## Task statement
Your task is to copy every line of the records below that contains "Hpix".

Stored items:
(** X7.  A target given as one string, not as a list, is not compared
    with the identifiers: each identifier is looked for inside the string.
    The adapters served are, in the order of the known adapters, those
    whose identifier occurs somewhere in the string.  So a string shorter
    than every identifier of a known adapter (the keyword [all], say)
    reaches no adapter at all. *)
Theorem string_target_is_searched
    (cameras : list LogiCam) (call : ServiceCall) (target : string)
    (w : World) :
  data call !! ATTR_ENTITY_ID = Some (VStr target) →
  target ≠ EmptyString →
  (∀ dev, dev ∈ cameras → is_Some (entity_id dev)) →
  ∃ targets,
    target_devices ATTR_ENTITY_ID cameras call = Return targets
    ∧ sublist targets cameras
    ∧ (∀ dev, dev ∈ targets ↔
         dev ∈ cameras ∧ ∃ id, entity_id dev = Some id ∧ occurs id target)
    ∧ service_handler ATTR_ENTITY_ID sdk is_allowed_path async_render
        cameras call w
      = in_turn targets
          (λ adapter, operation sdk is_allowed_path async_render
                        (service call) adapter
                        (delete ATTR_ENTITY_ID (data call))) w
    ∧ ((∀ dev id, dev ∈ cameras → entity_id dev = Some id →
          (String.length target < String.length id)%nat) →
       service_handler ATTR_ENTITY_ID sdk is_allowed_path async_render
         cameras call w
       = (Return tt, w)).
Proof.
  intros Htarget Hne Hregistered.
  destruct (list_comp_total cameras
              (λ dev, py_in (entity_id dev) (VStr target)))
    as (targets & Htargets & Hsub & Hin).
  { intros dev [id Hid]%Hregistered. rewrite Hid. by eexists. }
  assert (target_devices ATTR_ENTITY_ID cameras call = Return targets)
    as Hselected.
  { unfold target_devices, dict_get. rewrite Htarget. simpl.
    by destruct target. }
  assert (∀ dev, dev ∈ targets ↔
            dev ∈ cameras ∧ ∃ id, entity_id dev = Some id ∧ occurs id target)
    as Hmembers.
  { intros dev. rewrite Hin. split.
    - intros [Hdev Hfound]. split; [done|].
      destruct (Hregistered dev Hdev) as [id Hid]. exists id. split; [done|].
      rewrite Hid in Hfound. simpl in Hfound.
      apply is_substring_spec. congruence.
    - intros [Hdev (id & Hid & Hoccurs)]. split; [done|].
      rewrite Hid. simpl. f_equal. by apply is_substring_spec. }
  exists targets. repeat (split; [done|]).
  rewrite (service_handler_run _ _ _ _ _ _ _ _ Hselected), for_each_in_turn.
  split; [done|]. intros Hshort.
  destruct targets as [|dev targets]; [done|].
  destruct (proj1 (Hmembers dev) (list_elem_of_here _ _))
    as [Hdev (id & Hid & Hoccurs)].
  apply is_substring_spec, is_substring_length in Hoccurs.
  specialize (Hshort dev id Hdev Hid). lia.
Qed.

(** X8.  The adapters come out of the platform set-up without an entity
    identifier; until the host has given them one, no list of target
    identifiers selects any of them. *)
Theorem unregistered_adapters_are_not_selected
    (devices : list nat) (config : gmap string pyval) (ffmpeg : FFmpegManager)
    (w_init : World) (call : ServiceCall) (ids : list string) (w : World) :
  data call !! ATTR_ENTITY_ID = Some (VList (VStr <$> ids)) →
  ids ≠ [] →
  service_handler ATTR_ENTITY_ID sdk is_allowed_path async_render
    (async_setup_platform devices config ffmpeg w_init) call w
  = (Return tt, w).
Proof.
  intros Hids Hne.
  rewrite (service_handler_run _ _ _ _ _ _ _ _
             (target_devices_explicit _ _ call ids Hids Hne)).
  rewrite selected_none; [done|].
  intros dev (device & -> & _)%list_elem_of_fmap. simpl.
  intros (id & [=] & _)%list_elem_of_fmap.
Qed.

(** *** Dispatch: which handles are called *)

Lemma calls_on_await_other dev d c t :
  d ≠ dev → calls_on dev (t ++ [Await d c]) = calls_on dev t.
Proof.
  intros Hne. unfold calls_on. rewrite omap_app. simpl.
  rewrite bool_decide_eq_false_2 by done. apply app_nil_r.
Qed.

Lemma calls_on_shield_other dev d c t :
  d ≠ dev → calls_on dev (t ++ [Shield d c]) = calls_on dev t.
Proof.
  intros Hne. unfold calls_on. rewrite omap_app. simpl.
  rewrite bool_decide_eq_false_2 by done. apply app_nil_r.
Qed.

Lemma quiet_ret {A} dev (a : A) : quiet_on dev (mret a : M A).
Proof. by intros w. Qed.

Lemma quiet_raise {A} dev e : quiet_on dev (raise e : M A).
Proof. by intros w. Qed.

Lemma quiet_lift {A} dev (r : Result A) : quiet_on dev (lift r).
Proof. by intros w. Qed.

Lemma quiet_bind {A B} dev (m : M A) (k : A → M B) :
  quiet_on dev m → (∀ a, quiet_on dev (k a)) → quiet_on dev (m ≫= k).
Proof.
  intros Hm Hk w. unfold mbind, M_bind. specialize (Hm w).
  destruct (m w) as [[a|e] w']; simpl in *; [|done].
  by rewrite Hk.
Qed.

Lemma quiet_when dev c (m : M unit) : quiet_on dev m → quiet_on dev (when c m).
Proof. intros Hm. destruct c; [done | apply quiet_ret]. Qed.

Lemma quiet_await dev d c : d ≠ dev → quiet_on dev (await_sdk sdk d c).
Proof.
  intros Hne w. rewrite await_sdk_run. simpl.
  by apply calls_on_await_other.
Qed.

Lemma quiet_shield dev d c : d ≠ dev → quiet_on dev (shield d c).
Proof.
  intros Hne w. simpl. by apply calls_on_shield_other.
Qed.

Lemma quiet_logger dev msg : quiet_on dev (logger_error msg).
Proof. by intros w. Qed.

Create HintDb quiet.
Hint Resolve quiet_ret quiet_raise quiet_lift quiet_when quiet_await
  quiet_shield quiet_logger : quiet.

Lemma quiet_set_config dev (self : LogiCam) mode value :
  _camera self ≠ dev → quiet_on dev (set_config sdk self mode value).
Proof.
  intros Hne. unfold set_config.
  repeat (apply quiet_bind; [|intros ?]); auto 6 using quiet_bind with quiet.
Qed.

Lemma quiet_livestream_snapshot dev (self : LogiCam) filename :
  _camera self ≠ dev →
  quiet_on dev (livestream_snapshot is_allowed_path async_render self filename).
Proof.
  intros Hne. unfold livestream_snapshot, set_hass.
  apply quiet_bind; [destruct filename; auto with quiet|]. intros tpl.
  apply quiet_bind; [auto with quiet|]. intros file.
  destruct (negb _); auto with quiet.
Qed.

Lemma quiet_download_livestream dev (self : LogiCam) filename duration :
  _camera self ≠ dev →
  quiet_on dev
    (download_livestream is_allowed_path async_render self filename duration).
Proof.
  intros Hne. unfold download_livestream, set_hass.
  apply quiet_bind; [destruct filename; auto with quiet|]. intros tpl.
  apply quiet_bind; [auto with quiet|]. intros file.
  destruct (negb _); [auto with quiet|].
  apply quiet_bind; auto with quiet.
Qed.

Lemma quiet_operation dev name (adapter : LogiCam) params :
  _camera adapter ≠ dev →
  quiet_on dev (operation sdk is_allowed_path async_render name adapter params).
Proof.
  intros Hne. unfold operation, call_kw1, call_kw2.
  repeat case_bool_decide;
    repeat (destruct (params !! _)); auto with quiet;
    auto using quiet_set_config, quiet_livestream_snapshot,
      quiet_download_livestream.
Qed.
Definition fireAbort (sg : SignalId) (w : World) : World :=
  if bool_decide (sg ∈ abortedSignals w) then w
  else dispatchAbort sg (abortListeners w)
         (setAborted (abortedSignals w ++ [sg]) w).

(** ** The inbound event callback (lines 215-255) *)

(** ** Strings

    A JavaScript string is a sequence of UTF-16 code units.  It is modelled
    by the Rocq string of its UTF-8 encoding, the encoding in which a string
    literal of this file is read: a code point below U+0080 is one byte,
    below U+0800 two, below U+10000 three (a surrogate that is not half of a
    pair included), and a code point from U+10000 on, two code units in
    JavaScript, is four bytes.  Equality of strings and emptiness are the
    same on both sides.  Concatenation is the same wherever the source
    concatenates: every template of the source separates its parts by ASCII
    text, so no two surrogate halves meet.  [slice] counts code units, not
    bytes. *)

Definition byteOf (a : Ascii.ascii) : Z := Z.of_N (Ascii.N_of_ascii a).

(** The number of bytes of the encoded character that starts with byte
    [b]. *)
Definition utf8Bytes (b : Z) : nat :=
  if b <? 0xC0 then 1%nat
  else if b <? 0xE0 then 2%nat
  else if b <? 0xF0 then 3%nat
  else 4%nat.

(** The number of UTF-16 code units of the character that starts with byte
    [b]: two for a character of four bytes, one otherwise. *)
Definition utf16Units (b : Z) : nat := if b <? 0xF0 then 1%nat else 2%nat.
Variable permutation : Z -> nat -> list nat.
Variable count_tokens : string -> outcome Z.
Variable generate : string -> Z -> outcome string.
Variables (test_df examples_df : list Row).
Variables (max_length random_seed checkpoint_interval : Z).
Variable output_dir : option string.

Local Abbreviation tc := (test_comments test_df).
Local Abbreviation fullp := (full_prompt permutation examples_df random_seed).
Local Abbreviation entry :=
  (record_entry permutation count_tokens generate examples_df max_length random_seed).
Local Abbreviation entries :=
  (entries_of permutation count_tokens generate examples_df max_length
              random_seed checkpoint_interval output_dir).
Local Abbreviation is_counted :=
  (counted permutation count_tokens examples_df random_seed).
Local Abbreviation written :=
  (checkpoint_written permutation count_tokens test_df examples_df
                      random_seed checkpoint_interval output_dir).
Local Abbreviation ckfile :=
  (checkpoint_file permutation count_tokens generate test_df examples_df
                   max_length random_seed output_dir).
Local Abbreviation choose :=
  (choose_prompt permutation count_tokens examples_df max_length random_seed).
Local Abbreviation finish :=
  (finish_record generate test_df max_length checkpoint_interval output_dir).
Local Abbreviation process :=
  (process_record permutation count_tokens generate test_df examples_df
                  max_length random_seed checkpoint_interval output_dir).
Local Abbreviation body :=
  (loop_body permutation count_tokens generate test_df examples_df
             max_length random_seed checkpoint_interval output_dir).
Local Abbreviation ckstep := (checkpoint_step test_df checkpoint_interval output_dir).

Lemma choose_prompt_Ok (comment : string) (n : Z) (st : State) :
  count_tokens (fullp comment) = Ok n ->
  exists st1,
    choose comment st
      = (Ok (prompt_for permutation examples_df max_length random_seed n comment), st1)
    /\ predictions st1 = predictions st /\ raw_outputs st1 = raw_outputs st
    /\ files st1 = files st.
Proof.
  intros H. unfold choose_prompt, prompt_for, full_prompt in *.
  unfold bind, lift. rewrite H.
  destruct (n >? max_length); eexists; repeat split.
Qed.

Lemma choose_prompt_Raise (comment e : string) (st : State) :
  count_tokens (fullp comment) = Raise e ->
  choose comment st = (Raise e, st).
Proof.
  intros H. unfold choose_prompt, full_prompt in *.
  unfold bind, lift. now rewrite H.
Qed.

Lemma log_progress_Ok (i : nat) (p : Z) (st : State) :
  exists st1,
    log_progress test_df i p st = (Ok tt, st1)
    /\ predictions st1 = predictions st /\ raw_outputs st1 = raw_outputs st
    /\ files st1 = files st.
Proof.
  unfold log_progress. destruct (_ || _)%bool; eexists; repeat split.
Qed.

Lemma save_checkpoint_keeps {B} (proj : State -> B) (i : nat) :
  (forall st lv msg, proj (snd (logger lv msg st)) = proj st) ->
  (forall st path rows, proj (snd (to_csv path rows st)) = proj st) ->
  keeps proj (save_checkpoint test_df output_dir i).
Proof.
  intros Hlog Hcsv. unfold save_checkpoint.
  apply keeps_bind; [intros st; reflexivity|intros preds].
  apply keeps_bind; [intros st; reflexivity|intros raws].
  apply keeps_bind; [apply keeps_lift|intros df].
  apply keeps_bind; [intros st; apply Hcsv|intros _].
  intros st. apply Hlog.
Qed.
(** * PumpFunChatApp: intake, sequential processing and speech

    A shallow embedding of the two versions of the [PumpFunChatApp] class of
    the repository: the current server script (stable comment ids, a
    self-disabling speech announcer) in [Module Server], and the earlier
    [app.js] in [Module App], with its event loop in [Module AppLoop].  The
    JavaScript platform pieces both rely on
    (strings, regular expressions, values produced by [JSON.parse], [Set],
    promises and timers) are modelled first. *)

From Stdlib Require Import List String Ascii Bool Arith NArith Lia.
From Stdlib Require Import DecimalString.
Import ListNotations.

#[local] Set Warnings "-register-all,-notation-for-abbreviation".

Local Open Scope string_scope.
Local Open Scope list_scope.
Local Open Scope nat_scope.

(** Concatenation of text, as [+] on strings and as template literals. *)
Notation "s ^^ t" := (String.append s t) (at level 60, right associativity).

(* ================================================================== *)
(** * JavaScript text *)
(* ================================================================== *)

(** Text is carried as [string]: the bytes of its UTF-8 encoding.  The
    functions below are exact on ASCII text.  Outside ASCII they are not:
    JavaScript counts [length] and [substring] in UTF-16 code units, its
    blanks ([\s], [trim]) include U+00A0, U+FEFF and the space separators,
    its line terminators U+2028 and U+2029, and [toLowerCase] also lowers
    letters outside ASCII; here every byte above 127 is an ordinary
    character.  The properties that depend on lengths, blanks or line
    terminators are therefore stated for ASCII text. *)
Module Text.

Definition code (c : ascii) : nat := nat_of_ascii c.

Definition between (lo hi : nat) (c : ascii) : bool :=
  (lo <=? code c) && (code c <=? hi).

(** [\s] and the characters removed by [trim]: TAB, LF, VT, FF, CR, space. *)
Definition is_space (c : ascii) : bool :=
  between 9 13 c || (code c =? 32).

(** Line terminators, which [.] does not match. *)
Definition is_line_terminator (c : ascii) : bool :=
  (code c =? 10) || (code c =? 13).

(** [\w] is [[A-Za-z0-9_]]. *)
Definition is_word (c : ascii) : bool :=
  between 65 90 c || between 97 122 c || between 48 57 c || (code c =? 95).

Definition is_colon (c : ascii) : bool := code c =? 58.

(** The characters of ASCII, one byte and one UTF-16 code unit each. *)
Definition is_ascii (c : ascii) : bool := code c <? 128.

Definition lower_char (c : ascii) : ascii :=
  if between 65 90 c then ascii_of_nat (code c + 32) else c.

(** [s.toLowerCase()] *)
Fixpoint toLowerCase (s : string) : string :=
  match s with
  | EmptyString => EmptyString
  | String c r => String (lower_char c) (toLowerCase r)
  end.

(** [t] is a prefix of [s]. *)
Fixpoint startsWith (t s : string) : bool :=
  match t, s with
  | EmptyString, _ => true
  | String a t', String b s' => Ascii.eqb a b && startsWith t' s'
  | String _ _, EmptyString => false
  end.

(** [s.includes(t)] *)
Fixpoint includes (s t : string) : bool :=
  startsWith t s ||
  match s with
  | EmptyString => false
  | String _ r => includes r t
  end.

Fixpoint trimStart (s : string) : string :=
  match s with
  | String c r => if is_space c then trimStart r else s
  | EmptyString => EmptyString
  end.

(** What is left of [s] once trailing blanks are dropped. *)
Fixpoint trimEnd (s : string) : string :=
  match s with
  | EmptyString => EmptyString
  | String c r =>
      match trimEnd r with
      | EmptyString => if is_space c then EmptyString else String c EmptyString
      | r' => String c r'
      end
  end.

(** [s.trim()] *)
Definition trim (s : string) : string := trimEnd (trimStart s).

(** [s.split(sep)] for a one-character separator: never the empty list. *)
Fixpoint split (sep : ascii) (s : string) : list string :=
  match s with
  | EmptyString => [EmptyString]
  | String c r =>
      if Ascii.eqb c sep then EmptyString :: split sep r
      else match split sep r with
           | [] => [String c EmptyString]
           | w :: ws => String c w :: ws
           end
  end.

Definition LF : ascii := ascii_of_nat 10.

Definition NUL : ascii := ascii_of_nat 0.

(** [s.replace(pat, '')] with a string pattern: the first occurrence of
    [pat] is removed, the rest is kept. *)
Fixpoint dropPrefix (t s : string) : string :=
  match t, s with
  | String _ t', String _ s' => dropPrefix t' s'
  | _, _ => s
  end.

Fixpoint removeFirst (pat s : string) : string :=
  if startsWith pat s then dropPrefix pat s
  else match s with
       | EmptyString => EmptyString
       | String c r => String c (removeFirst pat r)
       end.

(** [s.substring(0, n)] *)
Fixpoint take (n : nat) (s : string) : string :=
  match n, s with
  | S n', String c r => String c (take n' r)
  | _, _ => EmptyString
  end.

(** Decimal rendering of a non-negative integer, as a template literal
    renders an integral Number below 2^53. *)
Definition decimal (n : N) : string := NilEmpty.string_of_uint (N.to_uint n).

End Text.

(* ================================================================== *)
(** * Regular expressions *)
(* ================================================================== *)

(** A backtracking matcher for the fragment of the regular-expression
    syntax the scripts use: single characters and classes, concatenation,
    greedy [*] and [+] over a class, and capture groups.  Alternatives are
    tried in the order ECMAScript tries them (longest repetition first),
    and [String.prototype.match] with a non-global expression returns the
    leftmost match. *)
Module Regex.

Inductive re : Type :=
| Eps
| Cls (p : ascii -> bool)          (* one character of a class *)
| Star (p : ascii -> bool)         (* greedy [p*] *)
| Cat (r1 r2 : re)
| Group (r : re).                  (* capturing parentheses *)

Definition Chr (c : ascii) : re := Cls (Ascii.eqb c).
Definition Plus (p : ascii -> bool) : re := Cat (Cls p) (Star p).
Lemma wave_colors_lookup (k : Z) :
  Wave.wave_colors !!! Z.to_nat (k mod 3) ∈ Wave.wave_colors.
Proof.
  pose proof (Z.mod_pos_bound k 3 eq_refl) as Hb.
  set (j := k mod 3) in *.
  assert (Hj : j = 0 \/ j = 1 \/ j = 2) by lia.
  destruct Hj as [-> | [-> | ->]]; simpl.
  - left.
  - right; left.
  - right; right; left.
Qed.

(** All 10000 frames of the 171-LED strip, run on binary64 numbers. *)
Lemma b64_all_frames_ok :
  forallb (B64.frame_ok (map B64.of_int (seqZ 0 171))) (seqZ 0 10000) = true.
Proof. vm_compute. reflexivity. Qed.

(** What the check of one frame gives for the frame at a tick. *)
Lemma b64_frame_ok_at (current_time : Z) :
  exists k,
    B64.int (B64.wave_pos 171 current_time) = Some k /\ 0 <= k /\
    forall i, 0 <= i < 171 ->
      is_Some (B64.led_color (B64.wave_pos 171 current_time)
                 (Wave.wave_colors !!! Z.to_nat (k mod 3)) i).
Proof.
  pose proof (proj1 (forallb_forall _ _) b64_all_frames_ok) as Hall.
  pose proof (Z.mod_pos_bound current_time 10000 eq_refl) as Hr.
  assert (Hin : In (current_time mod 10000) (seqZ 0 10000)).
  { apply list_elem_of_In, elem_of_seqZ. lia. }
  specialize (Hall _ Hin). unfold B64.frame_ok in Hall.
  change (PrimFloat.mul
            (PrimFloat.div (B64.of_int (current_time mod 10000)) B64.period)
            B64.strip)
    with (B64.wave_pos 171 current_time) in Hall.
  set (wp := B64.wave_pos 171 current_time) in *.
  destruct (B64.int wp) as [k|]; [|discriminate].
  apply andb_prop in Hall as [Hk Hpix]. apply Z.leb_le in Hk.
  pose proof (proj1 (forallb_forall _ _) Hpix) as Hall'.
  exists k. split; [reflexivity|]. split; [exact Hk|].
  intros i Hi.
  assert (Hfi : In (B64.of_int i) (map B64.of_int (seqZ 0 171))).
  { apply in_map, list_elem_of_In, elem_of_seqZ. lia. }
  specialize (Hall' _ Hfi). unfold B64.pixel_ok in Hall'.
  unfold B64.led_color, B64.factor, B64.distance.
  change (B64.of_int Wave.threshold) with B64.three.
  destruct (PrimFloat.ltb (PrimFloat.abs (PrimFloat.sub (B64.of_int i) wp))
              B64.three); [|eauto].
  destruct (B64.blend_color Wave.warm_white
              (Wave.wave_colors !!! Z.to_nat (k mod 3))
              (PrimFloat.sub (B64.of_int 1)
                 (PrimFloat.div
                    (PrimFloat.abs (PrimFloat.sub (B64.of_int i) wp))
                    B64.three)));
    [eauto | discriminate].
Qed.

## Answer to the problem
  apply andb_prop in Hall as [Hk Hpix]. apply Z.leb_le in Hk.
  pose proof (proj1 (forallb_forall _ _) Hpix) as Hall'.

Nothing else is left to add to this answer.